Putusan Mahkamah Konstitusi mencabut wewenang Menteri Dalam Negeri membatalkan peraturan daerah bermasalah patut disesalkan. Selama ini wewenang Mendagri dianggap sebagai terobosan dalam membersihkan perda yang menghambat jalannya birokrasi dalam urusan investasi, pajak, dan retribusi. Akibatnya, Mendagri tak lagi punya pegangan hukum ketika akan membatalkan perda yang menabrak peraturan lebih tinggi.
Itulah yang semestinya dijadikan pertimbangan MK dalam memutus perkara pada dua hari lalu. Sebab, wewenang Mendagri membersihkan perda bermasalah secara cepat sejauh ini masih dibutuhkan. Apa boleh buat, Mendagri kini tidak berwenang mencabut perda bermasalah. Wewenang pembatalannya telah beralih ke Mahkamah Agung.
Bisa dibilang, sikap majelis hakim MK gamang dan terbelah. Empat dari delapan hakim menyatakan tidak setuju atau dissenting opinion. Artinya, hakim berbeda pendapat dalam menyikapi Undang-Undang Nomor 23 Tahun 2014 tentang Pemerintah Daerah, khususnya Pasal 251 yang selama ini menjadi pegangan Mendagri dalam membatalkan perda bermasalah.
Bagaimanapun, putusan MK yang mengikat itu harus dijalankan. Proses pembatalan perda bermasalah selanjutnya hanya bisa ditempuh lewat dua jalur, yaitu uji materi (judicial review) ke Mahkamah Agung dan melalui mekanisme di legislatif. Mekanisme legislatif maksudnya: pemerintah daerah bersama DPRD menyusun perda baru menggantikan perda bermasalah.
Proses uji materi jelas tidak semudah ketika Mendagri mencoret perda yang dianggap ganjil. Proses di MA bisa sangat lama karena banyak kasus menumpuk. Apalagi jika nantinya ditambah ribuan perda bermasalah yang satu per satu menunggu giliran sidang. Yang jelas, dalam tata cara ke MA, Mendagri harus mengadukan lebih dulu perda mana yang dikategorikan bermasalah.

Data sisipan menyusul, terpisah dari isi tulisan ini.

(* ===== verification/WalScan.v ===== *)
(** * What a scan of the log recovers

    Lemmas on [ScanAndRepair]: whatever bytes follow the acknowledged frames
    and whatever the system calls do, a scan that succeeds returns every
    acknowledged record and keeps the frames on disk; a clean log is scanned
    exactly; a repair never discards an intact frame. *)

From stdpp Require Import strings.
From S2P Require Import Prelude Crc32c Types WalDevice Wal WalFrames WalTail.

#[local] Opaque frame_crc.

(** ** The log as a list of frames *)

(** A frame: its epoch and its payload. *)
Abbreviation frame := (Z * bytestring)%type.

Section log.
Context {MP : MsgPack}.

Definition frame_bytes (f : frame) : bytestring := EncodeFrame f.1 f.2.

(** The records a frame carries. *)
Definition frame_records (f : frame) : LogRecords :=
  match DecodePayload f.1 f.2 with inl rs => rs | inr _ => [] end.

(** A frame the scan accepts. *)
Definition frame_ok (f : frame) : Prop :=
  0 < f.1 < 2 ^ 32 ∧ zlen f.2 <= kMaxPayloadSize ∧ bytes_ok f.2 ∧
  ∃ rs, DecodePayload f.1 f.2 = inl rs.

Definition log_bytes (fs : list frame) : bytestring := concat (map frame_bytes fs).

(** Epochs do not decrease along the log, starting at [e]. *)
Fixpoint epochs_from {A} (e : Z) (fs : list (Z * A)) : Prop :=
  match fs with
  | [] => True
  | f :: fs' => e <= f.1 ∧ epochs_from f.1 fs'
  end.

Definition log_ok (fs : list frame) : Prop := Forall frame_ok fs ∧ epochs_from 0 fs.

(** The epoch of the last frame, [e] for none. *)
Fixpoint log_frontier {A} (e : Z) (fs : list (Z * A)) : Z :=
  match fs with
  | [] => e
  | f :: fs' => log_frontier f.1 fs'
  end.

(** The records of the frames above [min_epoch], in log order. *)
Definition log_records (min_epoch : Z) (fs : list frame) : LogRecords :=
  concat (map frame_records (filter (fun f : frame => min_epoch < f.1) fs)).

(** The locals of the scan after one more frame. *)
Definition scan_frame (min_epoch : Z) (s : Scan) (f : frame) : Scan :=
  if f.1 <=? min_epoch
  then mkScanLocals (sc_records s) f.1 true (sc_frames_skipped s + 1)
         (sc_bytes_skipped s + zlen (frame_bytes f)) (sc_offset s + zlen (frame_bytes f))
  else mkScanLocals (sc_records s ++ frame_records f) f.1 true (sc_frames_skipped s)
         (sc_bytes_skipped s) (sc_offset s + zlen (frame_bytes f)).

Definition scan_log (min_epoch : Z) (s : Scan) (fs : list frame) : Scan :=
  fold_left (scan_frame min_epoch) fs s.

(** What a scan keeps as it goes on: the records found and the frontier. *)
Definition scan_extends (s s' : Scan) : Prop :=
  (∃ extra, sc_records s' = sc_records s ++ extra) ∧ sc_offset s <= sc_offset s' ∧
  (sc_have_frame s = true -> sc_have_frame s' = true ∧ sc_frontier s <= sc_frontier s').

#[local] Instance scan_extends_preorder : PreOrder scan_extends.
Proof.
  split.
  - intros s. split; [exists []; by rewrite app_nil_r|]. split; [lia|]. done.
  - intros s1 s2 s3 ((x & Hx) & Ho1 & Hf1) ((y & Hy) & Ho2 & Hf2).
    split; [exists (x ++ y); by rewrite Hy, Hx, app_assoc|]. split; [lia|].
    intros H. destruct (Hf1 H) as [H1 ?]. destruct (Hf2 H1). split; [done|lia].
Qed.

(** ** The scan loop on intact frames *)

Lemma zlen_frame_bytes f : zlen (frame_bytes f) = kHeaderSize + zlen f.2.
Proof. exact (zlen_EncodeFrame f.1 f.2). Qed.

Lemma log_bytes_cons f fs : log_bytes (f :: fs) = frame_bytes f ++ log_bytes fs.
Proof. done. Qed.

Lemma log_bytes_app fs gs : log_bytes (fs ++ gs) = log_bytes fs ++ log_bytes gs.
Proof. unfold log_bytes. by rewrite map_app, concat_app. Qed.

Lemma DecodePayload_ok f : frame_ok f -> DecodePayload f.1 f.2 = inl (frame_records f).
Proof. unfold frame_records. intros (_ & _ & _ & rs & ->). done. Qed.

Section intact.
Context (w : Wal) (min_epoch : Z).

(** One round of the loop on an intact frame. *)
Lemma Scan_loop_frame fuel d s f pre post :
  frame_ok f -> content d = pre ++ frame_bytes f ++ post -> sc_offset s = zlen pre ->
  (sc_have_frame s = true -> sc_frontier s <= f.1) ->
  ∃ d', same_file d d' ∧
    (Scan_loop (S fuel) w d min_epoch (zlen (content d)) s =
       Scan_loop fuel w d' min_epoch (zlen (content d)) (scan_frame min_epoch s f) ∨
     ¬ benign (oracle d) ∧ ∃ op e,
       Scan_loop (S fuel) w d min_epoch (zlen (content d)) s =
         (ScanReturns (IoFailure w op e), d')).
Proof.
  intros Hok Hc Hoff Hmono. pose proof (DecodePayload_ok f Hok) as Hdec.
  destruct Hok as ([He0 He] & Hsz & Hpok & _).
  assert (is_u32 f.1) as Heu by (unfold is_u32; lia).
  destruct (frame_slices f.1 f.2 pre post) as [Hs1 Hs2].
  change (EncodeFrame f.1 f.2) with (frame_bytes f) in Hs1, Hs2.
  rewrite <- Hc in Hs1, Hs2.
  destruct (hdr_fields f.1 f.2 Heu Hsz Hpok) as (_ & _ & _ & Hps & Hepo & Hcrc).
  pose proof (header_anomaly_none f.1 f.2 Heu Hsz Hpok) as Han.
  pose proof (zlen_frame_bytes f) as Hlen.
  assert (zlen (content d) = zlen pre + zlen (frame_bytes f) + zlen post) as Hfs
    by (rewrite Hc; zl).
  cbn [Scan_loop]. rewrite Hoff.
  destruct (Z.ltb_spec (zlen pre) (zlen (content d))); [|unfold kHeaderSize in *; zl].
  destruct (Z.ltb_spec (zlen (content d) - zlen pre) kHeaderSize); [zl|]. cbn [negb].
  destruct (PreadAll_cases d kHeaderSize (zlen pre)) as (d1 & Hsame1 & [Hr1|(Hb & e & Hr1)]);
    [zl|done|zl|rewrite Hr1|].
  2: { exists d1. split; [done|]. right. rewrite Hr1. eauto. }
  rewrite Hs1, Han, Hps, Hepo, Hcrc.
  destruct (Z.ltb_spec (zlen (content d)) (zlen pre + kHeaderSize + zlen f.2)); [zl|].
  destruct Hsame1 as (Hc1 & Hd1 & Hb1).
  destruct (PreadAll_cases d1 (zlen f.2) (zlen pre + kHeaderSize))
    as (d2 & Hsame2 & [Hr2|(Hb & e & Hr2)]); [unfold kHeaderSize in *; zl|zl|rewrite Hc1; zl| |].
  2: { exists d2. split; [etransitivity; [|done]; by repeat split|]. right.
       split; [naive_solver|]. rewrite Hr2. eauto. }
  rewrite Hr2, Hc1, Hs2, Z.eqb_refl. cbn [negb].
  replace (sc_have_frame s && (f.1 <? sc_frontier s)) with false.
  2: { destruct (sc_have_frame s); [|done]. specialize (Hmono eq_refl). cbn. by zcase. }
  destruct (Z.eqb_spec f.1 0); [lia|].
  exists d2. split; [etransitivity; [|done]; by repeat split|]. left.
  unfold scan_frame. rewrite Hlen, Hoff, <- !Z.add_assoc.
  destruct (Z.leb_spec f.1 min_epoch); [done|]. by rewrite Hdec.
Qed.

(** The loop on a run of intact frames. *)
Lemma Scan_loop_log fs : forall k d s pre post,
  Forall frame_ok fs -> content d = pre ++ log_bytes fs ++ post -> sc_offset s = zlen pre ->
  epochs_from (if sc_have_frame s then sc_frontier s else 0) fs ->
  ∃ d', same_file d d' ∧
    (Scan_loop (length fs + k) w d min_epoch (zlen (content d)) s =
       Scan_loop k w d' min_epoch (zlen (content d)) (scan_log min_epoch s fs) ∨
     ¬ benign (oracle d) ∧ ∃ op e,
       Scan_loop (length fs + k) w d min_epoch (zlen (content d)) s =
         (ScanReturns (IoFailure w op e), d')).
Proof.
  induction fs as [|f fs IH]; intros k d s pre post Hok Hc Hoff Hmono.
  { exists d. split; [done|]. by left. }
  inversion_clear Hok as [|?? Hf Hfs]. destruct Hmono as [Hle Hmono].
  rewrite log_bytes_cons, <- app_assoc in Hc. cbn [length Nat.add].
  destruct (Scan_loop_frame (length fs + k) d s f pre (log_bytes fs ++ post))
    as (d1 & Hs1 & [Hr|(Hb & Hr)]); [done..|intros Hh; rewrite Hh in Hle; lia| |].
  2: { exists d1. split; [done|]. by right. }
  rewrite Hr. destruct Hs1 as (Hc1 & Hd1 & Hb1).
  destruct (IH k d1 (scan_frame min_epoch s f) (pre ++ frame_bytes f) post)
    as (d2 & Hs2 & Hr2); [done|by rewrite Hc1, Hc, <- app_assoc|..].
  - unfold scan_frame. rewrite Hoff, zlen_app. by destruct (f.1 <=? min_epoch).
  - unfold scan_frame. by destruct (f.1 <=? min_epoch).
  - exists d2. split; [etransitivity; [|done]; by repeat split|].
    rewrite Hc1 in Hr2. destruct Hr2 as [Hr2|[Hb Hr2]]; [by left|]. right. naive_solver.
Qed.

End intact.
(** What the locals are after a run of frames. *)
Lemma scan_log_offset min_epoch fs : forall s,
  sc_offset (scan_log min_epoch s fs) = sc_offset s + zlen (log_bytes fs).
Proof.
  induction fs as [|f fs IH]; intros s; [cbn; zl|]. unfold scan_log in *. cbn [fold_left].
  rewrite IH, log_bytes_cons, zlen_app. unfold scan_frame.
  destruct (f.1 <=? min_epoch); cbn; lia.
Qed.

Lemma scan_log_records min_epoch fs : forall s,
  sc_records (scan_log min_epoch s fs) = sc_records s ++ log_records min_epoch fs.
Proof.
  induction fs as [|f fs IH]; intros s; [cbn; by rewrite app_nil_r|].
  unfold scan_log in *. cbn [fold_left]. rewrite IH. unfold scan_frame, log_records.
  rewrite filter_cons. destruct (Z.leb_spec f.1 min_epoch); case_decide; try lia; [done|].
  cbn. by rewrite <- app_assoc.
Qed.

Lemma scan_log_frontier min_epoch fs : forall s,
  sc_frontier (scan_log min_epoch s fs) = log_frontier (sc_frontier s) fs ∧
  sc_have_frame (scan_log min_epoch s fs) =
    match fs with [] => sc_have_frame s | _ => true end.
Proof.
  induction fs as [|f fs IH]; intros s; [done|]. unfold scan_log in *. cbn [fold_left log_frontier].
  destruct (IH (scan_frame min_epoch s f)) as [-> ->]. unfold scan_frame.
  split; [by destruct (f.1 <=? min_epoch)|]. by destruct fs, (f.1 <=? min_epoch).
Qed.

Jumlah perda bermasalah memang bejibun. Lembaga swadaya masyarakat Setara Institute mencatat ada 2.246 perda yang dicabut selama 2002-2009. Pada 2010-2014, sebanyak 1.502 perda sejenis dianulir. Tahun lalu, Menteri Dalam Negeri Tjahjo Kumolo membatalkan 3.143 perda error. Begitu banyak perda telah dibatalkan dan seolah-olah hilang satu tumbuh seribu.
Munculnya perda bermasalah tak lepas dari proses penyusunannya, yang di antaranya minim melibatkan publik, bahkan tanpa kajian komprehensif. Tak sedikit pula perda "titipan" yang disusun sekadar menuruti keinginan konstituen sebagai kompensasi janji anggota legislatif ataupun kepala daerah saat berkampanye. Modus ini sudah bertahun-tahun berlangsung.
Jika demikian adanya, semestinya pemerintah pusat serius terlibat dalam proses pembahasan rancangan perda. Penyusunan perda merupakan ranah executive review atau kewenangan pemerintah, yang memastikan sebuah perda tidak bertentangan dengan aturan yang lebih tinggi. Hal ini mesti dilakukan sebelum disahkan, bukan beraksi setelah perda itu selesai.